So also he was justified in finding that the time study man’s work involved discretion and independent judgment. It was not of course necessary to find tl^at such judgment had to be exercised in every aspect of the job. Walling v. Newman et al., D.C., 61 F.Supp. 971, 978. Nor does independent judgment preclude the possibility of review of the work by a superior. Peffer, et al. v. Federal Cartridge Corp., *1001D.C., 63 F.Supp. 291, 293. Plaintiffs contend that the work of evaluating the performance of the operator studied was one that required only such skill as an inspector would exercise. Again, it is the master who heard the evidence and saw the witnesses, who is in the best position to determine the extent to which such evaluations called for independent judgment, and there is nothing to show that his finding was clearly wrong. On the contrary, the evidence indicates he reached proper conclusions. Certainly the court will not upset the master’s conclusions merely because the plaintiffs disagree with them.
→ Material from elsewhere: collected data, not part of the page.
Lemma kbd_proc_data_spec s :
  console_ok s → reads kbd_proc_data s (scan (input_of s)).1 (scan (input_of s)).2.
Proof.
  intros Hok. unfold kbd_proc_data.
  pose proof (kbd_status (dev s)) as Hst. destruct (port_in KBSTATP (dev s)) as [st d1] eqn:Hin.
  destruct Hst as (Hk & Hc & Hst). apply (reads_bind _ _ _ _ _ _ _ (inb_status _ _ _ _ Hok Hin Hk Hc)).
  intros s1 Hi1 Hok1. rewrite <-Hi1. change (kbd_codes (dev s)) with (keys (input_of s)) in Hst. rewrite <-Hi1 in Hst.
  destruct (keys (input_of s1)) as [|k ks] eqn:Hkeys.
  - rewrite (proj2 (Z.eqb_eq _ _)), scan_nil by (by try apply Hst). by apply reads_ret.
  - rewrite (proj2 (Z.eqb_neq _ _)) by (by rewrite Hst). rewrite (scan_cons _ k ks Hkeys). cbn [fst snd].
    pose proof (kbd_bytes (dev s1)) as Hb. pose proof (kbd_data (dev s1) k ks Hkeys) as Hd.
    change (kbd_codes (dev s1)) with (keys (input_of s1)) in Hb. rewrite Hkeys in Hb. inversion Hb as [|? ? Hkr _]; subst.
    destruct (port_in KBDATAP (dev s1)) as [v d2] eqn:Hin2. destruct Hd as (-> & Hk2 & Hc2).
    apply (reads_bind _ _ _ _ _ _ _ (inb_data _ _ _ _ Hok1 Hin2 Hkr)). rewrite Hk2, Hc2.
    intros s2 Hi2 Hok2. apply reads_gets. change (shift s2) with (mods (input_of s2)). rewrite Hi2.
    cbn [mods queue chars serial input_of].
    assert (∀ sh, reads (modify (set_shift sh)) s2 tt
              (MkInput (unread s1) sh ks (serial_chars (dev s1)) (serial_exists s1))) as Hset.
    { intros sh. injection Hi2 as <- _ <- <- <-. by apply set_shift_reads. }
    unfold key_step. destruct (k =? 0xE0); [|destruct (negb (Z.land k 0x80 =? 0))];
      [cbn [fst snd]; apply (reads_bind _ _ _ _ _ _ _ (Hset _)); intros s3 <- Hok3; by apply reads_ret..|].
    destruct (if negb (Z.land (shift s1) E0ESC =? 0) then _ else _) as [data sh]. cbn [fst snd].
    apply (reads_bind _ _ _ _ _ _ _ (Hset _)). intros s3 <- Hok3. by apply reboot_reads.
Qed.

Lemma serial_proc_data_spec s :
  console_ok s → reads serial_proc_data s (receive (input_of s)).1 (receive (input_of s)).2.
Proof.
  intros Hok. unfold serial_proc_data.
  pose proof (serial_status (dev s)) as Hst. destruct (port_in (COM1 + COM_LSR) (dev s)) as [st d1] eqn:Hin.
  destruct Hst as (Hk & Hc & Hst). apply (reads_bind _ _ _ _ _ _ _ (inb_status _ _ _ _ Hok Hin Hk Hc)).
  intros s1 Hi1 Hok1. rewrite <-Hi1. change (serial_chars (dev s)) with (chars (input_of s)) in Hst. rewrite <-Hi1 in Hst.
  unfold receive. destruct (chars (input_of s1)) as [|c cs] eqn:Hchars.
  - rewrite (proj2 (Z.eqb_eq _ _)) by (by apply Hst). by apply reads_ret.
  - rewrite (proj2 (Z.eqb_neq _ _)) by (by rewrite Hst). cbn [fst snd].
    pose proof (serial_bytes (dev s1)) as Hb. pose proof (serial_data (dev s1) c cs Hchars) as Hd.
    change (serial_chars (dev s1)) with (chars (input_of s1)) in Hb. rewrite Hchars in Hb. inversion Hb as [|? ? Hcr _]; subst.
    destruct (port_in (COM1 + COM_RX) (dev s1)) as [v d2] eqn:Hin2. destruct Hd as (-> & Hc2 & Hk2).
    pose proof (inb_data _ _ _ _ Hok1 Hin2 Hcr) as Hr. rewrite Hk2, Hc2 in Hr. exact Hr.
Qed.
The work of a planning man was to determine from a blue print the operations involved in a given job, then to plan the sequence of operations to be followed so as to do the job in the way which was easiest, cheapest, and quickest under all the circumstances. In some cases planning men also had to determine whether new or special tools were required, sketch such tools roughly or in detail and have them made by the proper department or procured elsewhere. The work also involved for some of the plaintiffs pricing of the job, either by comparison with similar jobs, or by estimate.
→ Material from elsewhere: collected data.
(** The frames memory detection finds, from what CMOS answers. *)
Lemma start_console_spec cga (s : System D) :
  ∃ d extended other, start_console cga s =
    Ret tt (set_kernel (on_frames (set_number_of_frames (maximum_physical_address extended other `div` PAGE_SIZE)) (kernel s))
             (set_devices d s)).
Proof.
  unfold start_console. destruct (in_devices_prints _ (console_initialize_returns cga) s) as (d1 & H1). mstep H1.
  destruct (welcome_prints (set_devices d1 s)) as (d2 & H2). mstep H2.
  unfold detect_memory.
  destruct (in_devices_returns _ (set_devices d2 (set_devices d1 s)) (nvram_read_returns NVRAM_BASELO)) as (base & d3 & H3). mstep H3.
  destruct (in_devices_returns _ (set_devices d3 (set_devices d2 (set_devices d1 s))) (nvram_read_returns NVRAM_EXTLO)) as (ext & d4 & H4). mstep H4.
  destruct (in_devices_returns _ (set_devices d4 (set_devices d3 (set_devices d2 (set_devices d1 s)))) (nvram_read_returns 0x34)) as (oth & d5 & H5). mstep H5.
  cbv zeta. set (n := maximum_physical_address ext oth `div` PAGE_SIZE). set (s5 := set_devices d5 _).
  rewrite (bind_Ret _ _ _ _ _ (in_kernel_Ret (modify (on_frames (set_number_of_frames n))) s5 tt _ eq_refl)).
  set (s6 := set_kernel _ s5).
  match goal with |- ∃ _ _ _, ?m s6 = _ => assert (prints m) as Hp by (repeat (apply prints_bind; [apply say_prints|]); apply say_prints) end.
  destruct (Hp s6) as (d6 & H6). exists d6, ext, oth. rewrite H6. done.
Qed.
End Lift.
Lemma detected_frames extended other :
  0 ≤ maximum_physical_address extended other `div` PAGE_SIZE ≤ 2 ^ 20.
Proof.
  assert (is_u32 (maximum_physical_address extended other)) as Hu.
  { unfold maximum_physical_address. repeat case_match; apply u32_range. }
  unfold is_u32, PAGE_SIZE in *. zdiv.
Qed.

(** ** Properties *)
(** The kernel's state when FOS_initialize is entered: the image in memory up to [e], with the stack
    in it, and its variables as the image has them; the memory behind the image holds anything. *)
Record fresh_kernel (s : KState) (e bottom : Z) : Prop := {
  fk_free : free_from s e;
  fk_image : PHYS_EXTENDED_MEM ≤ e;
  fk_stack : 0 ≤ bottom ∧ (bottom + 8) * PAGE_SIZE ≤ e;
  fk_words : words_ok s;
  fk_heap : firstFreeVAInKHeap (kheap s) = KERNEL_HEAP_START;
  fk_envs : env_free_list (environments s) = MkListHead None None 0;
}.
Lemma fresh_kernel_frames s e bottom n :
  fresh_kernel s e bottom → fresh_kernel (on_frames (set_number_of_frames n) s) e bottom.
Proof. by intros []. Qed.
The master has found that these planners worked only under general supervision. The evidence that their work was subject to review by their supervisors, or that foremen could and occasionally did depart from planned methods when special circumstances, such as broken down machines, made it advisable, or that the engineering department'was free to reject the planner’s recommendations as to engineering, matters, does not show the master was wrong in finding that the supervision exercised was general rather than close and immediate. Nor can it be said he was wrong in finding that this work of planning methods to be followed in carrying out the productive operations of the defendant was work of substantial importance directly related to the general business operations of the company.

The important part of the planner’s task was the selection of the best sequence of operations to be followed in doing a job. This involved an evaluation of the possible methods, and of all the circumstances which would influence the choice of the method to be followed. It could be found, as the master did find, that such work required special knowledge and experience of the industrial methods involved, and that the performance of the work involved an exercise of discretion and informed judgment based on that knowledge and experience. Some of the work of the planners consisted in merely copying existing data on similar jobs taken from the files, yet even here it could be found that the determination of when such data could be profitably utilized required special experience and involved the use of independent judgment.

What I have said as to the correctness of the findings and conclusions of the master with respect to the time study men and the planners is equally applicable to the findings and conclusions concerning the other fifty-one plaintiffs the master found were exempt administrative employees.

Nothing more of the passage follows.